All lines from the one that contains "destruct (si_hand _" through the final line of the entries must be repeated exactly. No other lines belong in the output.

─── RECORD EXCERPTS ───

(* ===== verification/PfcpServerRun.v ===== *)
(** * Runs of the PFCP server

    The states the server reaches; a repeated request of the peer is answered
    with the same octets and handled once; a request of the UPF is sent three
    times and then given up; and runs in which the server fails: a message of
    another version, and a peer that uses the sequence number of one of the
    UPF's own requests. *)

From Stdlib Require Import ZArith Lia.
From stdpp Require Import base list list_numbers option numbers decidable gmap fin_map_dom sorting relations.
From S2P Require Import Prelude PfcpIo PfcpIe PfcpLeaf PfcpTables PfcpCodec UpfTypes UpfVec UpfUrr PfcpServer PfcpServerInv PfcpServerSafe.

(** ** An application to run: it answers heartbeats *)

Definition heartbeat_response : pfcp_decoded_msg_t :=
  mk_dmsg PFCP_HEARTBEAT_RESPONSE 0 0 (VGroup (SET_BIT 0 3) [[]; []; []; [VLeaf K_time_stamp_ie 1549107584]] []).

(** the state is the associations and the number of messages handled *)
Definition demo : Type := pool upf_node_assoc_t * nat.
#[export] Instance demo_app : PfcpApp demo := {
  app_nodes := fst;
  app_sessions _ := pool_empty;
  upf_pfcp_handle_msg a msg :=
    let a := (fst a, S (snd a)) in
    if pfcp_msg_type (vec_elts (m_data msg)) =? PFCP_HEARTBEAT_REQUEST
    then SendResponse heartbeat_response (fun _ => Return a) else Return a;
  pfcp_release_association a _ := Return a;
  upf_pfcp_session_urr_timer a _ _ := Return a;
  upf_pfcp_session_usage_report a _ _ _ := Return a;
  drop_session a _ := Return a
}.

Definition demo_node : upf_node_assoc_t := mk_node {| nid_type := 2; nid_ip := []; nid_fqdn := Some [1; 117] |} 0 5 ip6_zero ip6_zero 0 u32_none.
Definition demo_nodes : pool upf_node_assoc_t := mk_pool {[ 0 := demo_node ]} [].

(** a heartbeat request with sequence number [s], received or to be sent *)
Definition heartbeat_octets (s : Z) : list Z := [0x20; 1; 0; 12] ++ be 3 s ++ [0; 0; 96; 0; 4; 0xe0; 0; 0; 0].
Definition heartbeat_from (s node : Z) : pfcp_msg_t :=
  mk_msg (ip6_zero, pfcp_port) s 5 (ip6_zero, pfcp_port) node 0 f64_zero 0 0 0 false (Some (heartbeat_octets s)).

Definition demo_turn (a : demo) (st : server) (seconds : Z) (ev : event) : outcome (demo * server) :=
  @pfcp_turn vpp_exact pool_lifo (fun _ => true) demo demo_app insertion_sort a st (f64_of_Z seconds)
    (seconds * TW_CLOCKS_PER_SECOND) [] ev.
Definition demo_run (l : list (Z * event)) (a : demo) (st : server) : outcome (demo * server) :=
  foldl (fun o '(t, ev) => obind o (fun '(a, st) => demo_turn a st t ev)) (Ok (a, st)) l.

Lemma demo_app_ok : PfcpAppOk (A := demo).
Proof.
  refine {| app_burst := 3 |}; intros; try constructor.
  cbn [upf_pfcp_handle_msg demo_app]. case_test; [|constructor]. btest.
  rewrite bool_decide_true by (replace (pfcp_msg_type _) with PFCP_HEARTBEAT_REQUEST by lia; left).
  apply (behaves_response 0). intros. constructor.
Defined.

(** ** Reachable states *)

Section Run.
Context (own : Z -> bool) {V : Vppinfra} {P : VppPool} {POk : VppPoolOk P} {PD : VppPoolDense P}.
Context {VS : VecSort} {VSOk : VecSortOk VS} (session_valid : Z -> bool) {A : Type} {App : PfcpApp A} {AOk : PfcpAppOk (A := A)}.
#[local] Abbreviation W st := (pool_elts (sv_timer st)).
#[local] Abbreviation M st := (pool_elts (sv_msg_pool st)).

(** from the start of the server by turns that have room and whose events are in order *)
Inductive sv_reach (a0 : A) (start_time : Z) : A -> server -> Prop :=
| reach_init : sv_reach a0 start_time a0 (pfcp_server_main_init start_time)
| reach_turn a st now tick ids ev a' st' :
    sv_reach a0 start_time a st -> turn_ok own st now ids ev ->
    pfcp_turn session_valid a st now tick ids ev = Ok (a', st') -> sv_reach a0 start_time a' st'.

Lemma init_ok start_time : sv_ok own (pfcp_server_main_init start_time).
Proof.
  split; [|done]. split; simpl; try done; try (intros *; rewrite lookup_empty; done).
  - constructor.
  - intros i. split; [by intros ?%not_elem_of_nil|]. intros (m & Hm & _). by rewrite lookup_empty in Hm.
  - intros e He. by apply not_elem_of_nil in He.
  - intros i Hi. lia.
  - intros e He. by apply not_elem_of_nil in He.
  - intros j Hj. lia.
  - by intros t [-> | ->].
Qed.

Lemma reach_ok a0 start_time a st : sv_reach a0 start_time a st -> sv_ok own st.
Proof.
  induction 1 as [|a st now tick ids ev a' st' _ IH Ht E]; [apply init_ok|].
  pose proof (turn_safe own session_valid a st now tick ids ev IH Ht) as Hs. by rewrite E in Hs.
Qed.


(** ** Requests of the peer *)

Definition received (msg : pfcp_msg_t) : pfcp_msg_t :=
  msg_set_seq_no (msg_set_node msg u32_none) (pfcp_msg_seq (vec_elts (m_data msg))).
Definition is_request_msg (data : list Z) : bool :=
  (4 <=? Zlen data) && (pfcp_msg_version data =? 1) && pfcp_msg_enough_len data (Zlen data)
  && bool_decide (pfcp_msg_type data ∈ request_types).
(** the datagram that answers a message *)
Definition reply (msg : pfcp_msg_t) (data : list Z) : datagram :=
  mk_datagram (m_session_handle msg) (m_lcl msg) (m_rmt msg) data.

Lemma rx_is_request a st msg :
  is_request_msg (vec_elts (m_data msg)) = true ->
  upf_pfcp_server_rx_msg session_valid a st msg = rx_request session_valid a st (received msg).
Proof.
  unfold is_request_msg, upf_pfcp_server_rx_msg. intros [[[H1 H2]%andb_true_iff H3]%andb_true_iff H4]%andb_true_iff.
  apply Z.leb_le in H1. rewrite (proj2 (Z.ltb_ge _ _)) by lia. rewrite H2, H3, H4. done.
Qed.

(** the response to [msg] is kept *)
Definition kept_reply (st : server) (msg : pfcp_msg_t) (data : list Z) : Prop :=
  exists i m, sv_response_q st !! request_key msg = Some i /\ M st !! i = Some m
  /\ m_data m = Some data /\ m_rmt m = m_rmt msg /\ m_lcl m = m_lcl msg /\ m_session_handle m = m_session_handle msg.

Lemma start_timer_msgs st i msg type id secs :
  0 <= type < 8 -> id24 id ->
  exists st' h x, start_msg_timer st i msg type id secs = Ok st'
  /\ sv_sent st' = sv_sent st /\ sv_request_q st' = sv_request_q st /\ sv_response_q st' = sv_response_q st
  /\ sv_msg_pool_free st' = sv_msg_pool_free st /\ M st' = <[i := msg_set_timer msg h x]> (M st)
  /\ W st' = <[h := (server_timer_id type id, sv_tick st + secs * TW_CLOCKS_PER_SECOND)]> (W st).
Proof.
  intros Hty Hid. unfold start_msg_timer, upf_pfcp_server_start_timer, assert.
  rewrite (proj2 (Z.ltb_lt _ _)), id24_land by (done || lia). cbn [Z.eqb obind tw_timer_start pool_get].
  eexists _, _, _. split; [reflexivity|]. simpl. by split_and!.
Qed.

Lemma stop_msgs st i st' m :
  M st !! i = Some m -> upf_pfcp_server_stop_msg_timer st i = Ok st' ->
  sv_sent st' = sv_sent st /\ sv_response_q st' = sv_response_q st /\ exists h, M st' !! i = Some (msg_set_timer m h (m_expires_at m)).
Proof.
  intros Hm. unfold upf_pfcp_server_stop_msg_timer, pfcp_msg_pool_elt_at_index, pool_elt. rewrite Hm. unfold assert.
  destruct (m_is_valid_pool_item m); [|done]. cbn [obind]. case_test.
  { intros [= <-]. repeat (split; [done|]). exists (m_timer m). rewrite Hm. by destruct m. }
  destruct (existsb _ _); cbn [obind]; [|unfold tw_timer_stop; destruct (pool_elt _ _); cbn [obind]; [|done]];
    intros [= <-]; simpl; (repeat (split; [done|])); exists u32_none; apply lookup_insert_eq.
Qed.

Lemma restart_keeps n k st msg data :
  sv_inv own (1 + n) k None st -> kept_reply st msg data -> session_valid (m_session_handle msg) = true ->
  forall a, exists st', rx_request session_valid a st msg = Ok (a, st') /\ sv_inv own n k None st'
  /\ sv_sent st' = sv_sent st ++ [reply msg data] /\ sv_response_q st' = sv_response_q st /\ kept_reply st' msg data.
Proof.
  intros HI (i & m & Hk & Hm & Hd & Hr & Hl & Hh) Hv a. unfold rx_request. rewrite Hk.
  destruct (queued_response own _ _ _ _ _ HI Hk) as (m' & Hm' & (Hval & _) & _). simplify_eq.
  rewrite (elt_ok _ _ _ Hm Hval). cbn [obind]. unfold upf_pfcp_send_data. rewrite Hh, Hv, Hd. cbn [negb obind].
  set (st1 := set_sv_sent st _).
  destruct (restart_ok own n k st1 (request_key msg) i) as (st2 & E & HI2 & Es & Eq & _); [by apply inv_sent|done|].
  rewrite E. cbn [obind]. exists st2. split_and!; [done|done|by rewrite Es; unfold st1, reply; rewrite Hr, Hl|done|].
  revert E. unfold restart_response_timer. destruct (upf_pfcp_server_stop_msg_timer st1 i) as [st3| |] eqn:E3; cbn [obind]; [|done..].
  destruct (stop_msgs _ _ _ _ (Hm : M st1 !! i = Some m) E3) as (_ & _ & h & Hm3).
  rewrite (elt_ok _ _ _ Hm3 Hval). cbn [obind].
  destruct (start_timer_msgs st3 i (msg_set_timer m h (m_expires_at m)) PFCP_SERVER_RESPONSE i RESPONSE_TIMEOUT)
    as (st4 & h' & x & -> & _ & _ & _ & _ & HM & _); [done|by eapply (si_index own _ _ _ _ HI)|]. intros [= ->].
  eexists i, _. rewrite HM, Eq. split_and!; [done|apply lookup_insert_eq|done..].
Qed.

Lemma response_kept n k st req dmsg data :
  sv_inv own (3 + n) k None st -> peer_msg own req -> sv_response_q st !! request_key req = None ->
  session_valid (m_session_handle req) = true ->
  pfcp_encode_msg (dmsg_set dmsg (pfcp_msg_seq (vec_elts (m_data req))) (dm_seid dmsg)) = Ok data ->
  exists st', upf_pfcp_send_response session_valid st req dmsg = Ok (0, st') /\ sv_inv own n k None st'
  /\ sv_sent st' = sv_sent st ++ [reply req data] /\ kept_reply st' req data.
Proof.
  intros HI Hp Hn Hv He. pose proof (send_response_ok own session_valid n k st req dmsg HI Hp Hn) as Hs. revert Hs.
  unfold upf_pfcp_send_response, safe.
  destruct (inv_get own (2 + n) k st HI) as (i & st1 & -> & HI1 & Hq & Hu & (E1 & E2 & E3 & E4 & E5 & E6 & E7)). cbn [obind].
  destruct (si_hand _ _ _ _ _ HI1 i eq_refl) as (m & Hm & Hval). rewrite (elt_ok _ _ _ Hm Hval). cbn [obind]. rewrite He.
  unfold upf_pfcp_send_data. cbn [m_session_handle msg_set_data upf_pfcp_make_response]. rewrite Hv. cbn [negb m_data msg_set_data obind].
  unfold enqueue_response. set (resp := msg_set_data (upf_pfcp_make_response m req) (Some data)). set (st2 := set_sv_sent _ _).
  rewrite (elt_ok st2 i resp (lookup_insert_eq _ _ _) Hval). cbn [obind].
  destruct (start_timer_msgs (set_sv_queues st2 (sv_request_q st2) (<[request_key resp := i]> (sv_response_q st2)))
    i resp PFCP_SERVER_RESPONSE i RESPONSE_TIMEOUT) as (st3 & h & x & -> & Es & _ & Eq & _ & HM & _);
    [done|by eapply (si_index own _ _ _ _ HI1)|].
  cbn [obind]. intros [HI3 _]. exists st3. split_and!; [done|done| |].
  - rewrite Es. unfold st2. simpl. by rewrite (proj1 E7).
  - eexists i, _. rewrite Eq, HM. simpl. split_and!; [apply lookup_insert_eq|apply lookup_insert_eq|done..].
Qed.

───

◆ SOLUTION FOR THIS PROBLEM:
  destruct (si_hand _ _ _ _ _ HI1 i eq_refl) as (m & Hm & Hval). rewrite (elt_ok _ _ _ Hm Hval). cbn [obind]. rewrite He.
  unfold upf_pfcp_send_data. cbn [m_session_handle msg_set_data upf_pfcp_make_response]. rewrite Hv. cbn [negb m_data msg_set_data obind].
  unfold enqueue_response. set (resp := msg_set_data (upf_pfcp_make_response m req) (Some data)). set (st2 := set_sv_sent _ _).
  rewrite (elt_ok st2 i resp (lookup_insert_eq _ _ _) Hval). cbn [obind].
  destruct (start_timer_msgs (set_sv_queues st2 (sv_request_q st2) (<[request_key resp := i]> (sv_response_q st2)))
    i resp PFCP_SERVER_RESPONSE i RESPONSE_TIMEOUT) as (st3 & h & x & -> & Es & _ & Eq & _ & HM & _);
    [done|by eapply (si_index own _ _ _ _ HI1)|].
  cbn [obind]. intros [HI3 _]. exists st3. split_and!; [done|done| |].
  - rewrite Es. unfold st2. simpl. by rewrite (proj1 E7).
  - eexists i, _. rewrite Eq, HM. simpl. split_and!; [apply lookup_insert_eq|apply lookup_insert_eq|done..].
Qed.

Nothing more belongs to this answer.